Differential Androgen Modulation of AXC/SSh Rat Prostate Cancer Cell Proliferation in Vitro and Its Antagonism by Antiandrogen¹ Free

We examined androgen modulation of proliferation of clonally derived AXC/SSh rat prostate cancer cells. C-family cells were maintained on medium without addition of androgens. D-family cells were maintained on medium containing 10^-7 m 5α-dihydrotestosterone and T-family cells were maintained on medium containing 10^-7 m testosterone. Proliferation of all AXC/SSh prostate cancer cell lines during propagation on media containing fetal bovine serum was not altered by changes in media testosterone concentration through the range 10^-6 to 10^-9 m. Similarly, proliferation of C- or D-family cell lines, during propagation on media containing steroid depleted, charcoal stripped fetal bovine serum, was not altered by changes in media testosterone concentration through the range 10^-6 to 10^-9 m.
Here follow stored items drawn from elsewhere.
Lemma decode_plain (acc : ascii -> bool) (s : string) : has_char backslash s = false -> decode_escapes acc s = s.
Proof.
  induction s as [|c s IH]; [reflexivity|]. cbn [has_char]. intros [Hc Hs]%orb_false_iff.
  now rewrite decode_cons, IH.
Qed.

(** [decode_escapes] undoes [escape_quoted], and goes on with what follows. *)
Lemma decode_escape_app (q : ascii) (v X : string) :
  value_quote q = true ->
  decode_escapes (quote_escapes q) (escape_quoted q v ++ X) = v ++ decode_escapes (quote_escapes q) X.
Proof.
  intros Hq. destruct (value_quote_facts q Hq) as (_ & Hab & Haq & Huq & _).
  induction v as [|c r IH]; [reflexivity|]. cbn [escape_quoted].
  destruct (Ascii.eqb c backslash) eqn:Eb; [|destruct (Ascii.eqb c q) eqn:Eq]; cbn [orb String.append].
  - apply Ascii.eqb_eq in Eb as ->. now rewrite (decode_pair _ backslash backslash), IH.
  - apply Ascii.eqb_eq in Eq as ->. now rewrite (decode_pair _ q q), IH.
  - now rewrite decode_cons, IH.
Qed.

Lemma decode_escape_quoted (q : ascii) (v : string) :
  value_quote q = true -> decode_escapes (quote_escapes q) (escape_quoted q v) = v.
Proof. intros Hq. rewrite <- (str_app_nil_r (escape_quoted q v)), decode_escape_app by exact Hq. apply str_app_nil_r. Qed.

(** [parse_value] at a quote. *)
Lemma parse_value_quote (q : ascii) (X : string) :
  value_quote q = true ->
  parse_value (String q X) =
  (v <- read_group (quoted_value q) ;; rret (decode_escapes (quote_escapes q) v)) (String q X).
Proof.
  unfold value_quote. intros [H|H]%orb_true_iff; apply Ascii.eqb_eq in H as ->;
    unfold parse_value; now rewrite peek1_cons.
Qed.

Lemma quote_with_app (q : ascii) (v t : string) : quote_with q v ++ t = String q (escape_quoted q v ++ String q t).
Proof. unfold quote_with. cbn [String.append]. now rewrite <- str_app_assoc. Qed.

(** [_single_quoted_value] and [_double_quoted_value] read a quoted value
    up to its closing quote. *)
Lemma read_quoted (q : ascii) (v t : string) :
  value_quote q = true -> quotable v = true ->
  read_group (quoted_value q) (quote_with q v ++ t) = (Ok (escape_quoted q v), t).
Proof.
  intros Hq Hv. unfold quotable in Hv. apply negb_true_iff in Hv.
  destruct (value_quote_facts q Hq) as (Hqb & _).
  rewrite quote_with_app. unfold read_group, read_regex, quoted_value. cbn [mt].
  change (String q (escape_quoted q v ++ String q t)) with (str1 q ++ (escape_quoted q v ++ String q t)).
  rewrite drop_prefix_app.
  match goal with |- context [rep_loop ?M ?K ?n ?s ?c] =>
    rewrite (rep_escape K c q Hqb (t, [consumed s (String q t)]) 1 v (String q t) (or_introl Hv)) end.
  - cbv beta iota. now rewrite consumed_app.
  - apply (rep_quote _ _ q Hqb). cbn [mt drop_prefix str1]. now rewrite Ascii.eqb_refl.
  - rewrite str_length_app. cbn [String.length]. lia.
Qed.

(** [parse_value] reads a quoted value back, whatever follows it. *)
Lemma parse_value_quoted (q : ascii) (v t : string) :
  value_quote q = true -> quotable v = true -> parse_value (quote_with q v ++ t) = (Ok v, t).
Proof.
  intros Hq Hv. rewrite quote_with_app, parse_value_quote by exact Hq. rewrite <- quote_with_app.
  unfold rbind. rewrite read_quoted by assumption. unfold rret. now rewrite decode_escape_quoted.
Qed.

Lemma quoted_lead (q : ascii) (v t : string) : value_quote q = true -> no_lead (quote_with q v ++ t).
Proof.
  intros Hq caps k. destruct (value_quote_facts q Hq) as (_ & _ & _ & _ & Hs & _).
  apply star_greedy_stop. exact Hs.
Qed.

(** A quoted value ending with a backslash, then a line of a key and a
    quoted value: the second backslash of the escape pairs with the
    closing quote, and the value runs on to the next opening quote. *)
Lemma parse_value_swallow (q : ascii) (v1 k2 T : string) :
  value_quote q = true -> has_char backslash k2 = false -> has_char q k2 = false ->
  parse_value (quote_with q (v1 ++ str1 backslash) ++ nl ++ k2 ++ "=" ++ String q T) =
  (Ok (v1 ++ String backslash (String q (nl ++ k2 ++ "="))), T).
Proof.
  intros Hq Hb Hk. destruct (value_quote_facts q Hq) as (Hqb & Hab & _ & _ & _ & _ & _ & Hnl & Heq).
  set (P := nl ++ k2 ++ "=").
  assert (HPb : has_char backslash P = false) by (unfold P; rewrite !has_char_app, Hb; reflexivity).
  assert (HPq : has_char q P = false) by (unfold P; now rewrite !has_char_app, Hk, Hnl, Heq).
  set (Y := String backslash (String backslash (String q (P ++ String q T)))).
  assert (E : quote_with q (v1 ++ str1 backslash) ++ P ++ String q T = String q (escape_quoted q v1 ++ Y)).
  { unfold quote_with, Y. rewrite escape_app. cbn [String.append]. rewrite <- !str_app_assoc. cbn [escape_quoted].
    rewrite ?Ascii.eqb_refl. reflexivity. }
  assert (HY : starts_with_char q Y = false) by (unfold Y; cbn [starts_with_char]; now rewrite Ascii.eqb_sym).
  replace (nl ++ k2 ++ "=" ++ String q T) with (P ++ String q T) by (unfold P; now rewrite <- !str_app_assoc).
  rewrite E, parse_value_quote by exact Hq. unfold rbind, read_group, read_regex, quoted_value. cbn [mt].
  change (String q (escape_quoted q v1 ++ Y)) with (str1 q ++ (escape_quoted q v1 ++ Y)). rewrite drop_prefix_app.
  match goal with |- context [rep_loop ?M ?K ?n ?s ?c] =>
    rewrite (rep_escape K c q Hqb (T, [consumed s (String q T)]) (String.length P + 3) v1 Y (or_intror HY)) end.
  - assert (Hc : consumed (escape_quoted q v1 ++ Y) (String q T) =
                 escape_quoted q v1 ++ String backslash (String backslash (String q P))).
    { rewrite <- (consumed_app (escape_quoted q v1 ++ String backslash (String backslash (String q P))) (String q T)).
      f_equal. rewrite <- str_app_assoc. reflexivity. }
    cbv beta iota. rewrite Hc. unfold rret. rewrite decode_escape_app by exact Hq.
    rewrite (decode_pair _ backslash backslash), decode_cons, decode_plain by (reflexivity || assumption).
    reflexivity.
  - intros n Hn. destruct n as [|[|n]]; [lia | lia |]. unfold Y.
    rewrite rep_round, tok_backslash by (cbn [starts_with_char]; now rewrite Ascii.eqb_sym).
    rewrite ltb_cons, rep_round. erewrite tok_escaped; [reflexivity|].
    rewrite ltb_cons2. rewrite <- (escape_plain q P HPb HPq) at 1.
    refine (rep_escape _ _ q Hqb _ 1 P _ (or_introl (ends_with_no_char _ _ HPb)) _ n _).
    + apply (rep_quote _ _ q Hqb). cbn [mt drop_prefix str1]. now rewrite Ascii.eqb_refl.
    + rewrite escape_plain by assumption. lia.
  - unfold Y. rewrite str_length_app. cbn [String.length]. rewrite str_length_app. cbn [String.length]. lia.
Qed.

(** The text at a quoted value's opening quote starts with a character
    [_comment] and [_end_of_line] do not accept. *)
Lemma escape_start (q : ascii) (v X : string) :
  value_quote q = true -> bare_start v = true -> all_chars not_eol v = true -> X <> "" ->
  exists h Z, escape_quoted q v ++ String q X = String h Z /\ hspace h = false /\ Ascii.eqb h "#" = false /\
              not_eol h = true /\ Z <> "".
Proof.
  intros Hq Hs Hn HX. destruct (value_quote_facts q Hq) as (_ & _ & _ & _ & Hsq & Heq & Hhq & _).
  destruct v as [|c r]; [exists q, X; now repeat split|].
  cbn [escape_quoted]. cbn [bare_start all_chars] in Hs, Hn. apply andb_prop in Hs as [Hs Hh].
  apply andb_prop in Hn as [Hn _]. apply negb_true_iff in Hs, Hh.
  destruct (Ascii.eqb c backslash || Ascii.eqb c q).
  - exists backslash, (String c (escape_quoted q r ++ String q X)). now repeat split.
  - exists c, (escape_quoted q r ++ String q X). repeat split; try assumption. now destruct (escape_quoted q r).
Qed.

Lemma after_quote_reads (q : ascii) (v rest : string) :
  value_quote q = true -> bare_start v = true -> all_chars not_eol v = true ->
  let W := escape_quoted q v ++ String q (nl ++ rest) in
  read_regex comment W = (Ok [], W) /\ read_regex end_of_line W = (Raise parse_error, W) /\
  read_regex rest_of_line W = (Ok [], rest).
Proof.
  intros Hq Hs Hn W. destruct (value_quote_facts q Hq) as (_ & _ & _ & _ & _ & Hnq & _).
  split; [|split].
  - destruct (escape_start q v (nl ++ rest) Hq Hs Hn ltac:(discriminate)) as (h & Z & E & Hh & Hc & _).
    unfold W. rewrite E. unfold read_regex, comment. cbn [mt]. rewrite star_greedy_stop by exact Hh.
    cbn [mt drop_prefix]. now rewrite Ascii.eqb_sym, Hc.
  - destruct (escape_start q v (nl ++ rest) Hq Hs Hn ltac:(discriminate)) as (h & Z & E & Hh & _ & He & HZ).
    unfold not_eol in He. apply andb_prop in He as [Hcr Hlf]. apply negb_true_iff in Hcr, Hlf.
    unfold W. rewrite E. unfold read_regex, end_of_line. cbn [mt]. rewrite star_greedy_stop by exact Hh.
    unfold crlf, str1. cbn [mt drop_prefix]. rewrite (Ascii.eqb_sym cr), (Ascii.eqb_sym lf), Hcr, Hlf.
    destruct Z; [congruence | reflexivity].
  - assert (Ha : all_chars not_eol (escape_quoted q v ++ str1 q) = true)
      by (rewrite all_chars_app, escape_not_eol by exact Hn; cbn [all_chars str1]; now rewrite Hnq).
    unfold read_regex, rest_of_line, W. rewrite mt_seq, mt_star_greedy.
    rewrite (star_greedy_longest not_eol [] _ _ (rest, [])); [reflexivity|].
    change (String q (nl ++ rest)) with (str1 q ++ nl ++ rest).
    rewrite str_app_assoc, drop_while_app by exact Ha. reflexivity.
Qed.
By contrast, proliferation of T-family cell lines during propagation on charcoal stripped fetal bovine serum was modulated by androgens; effects were androgen concentration dependent and maximum at 10^-8 to 10^-7 m. Androgens decreased T5 cell proliferation rate and diminshed achievable saturation density, whereas T1 cell proliferation rate was increased by androgens. In contrast, T6 cell proliferation rate was unaffected by androgens; however, saturation density was increased. Effects were antagonized by the antiandrogen RU 23908, Anandron, establishing androgen specificity of testosterone or 5α-dihydrotestosterone mediated changes in proliferation.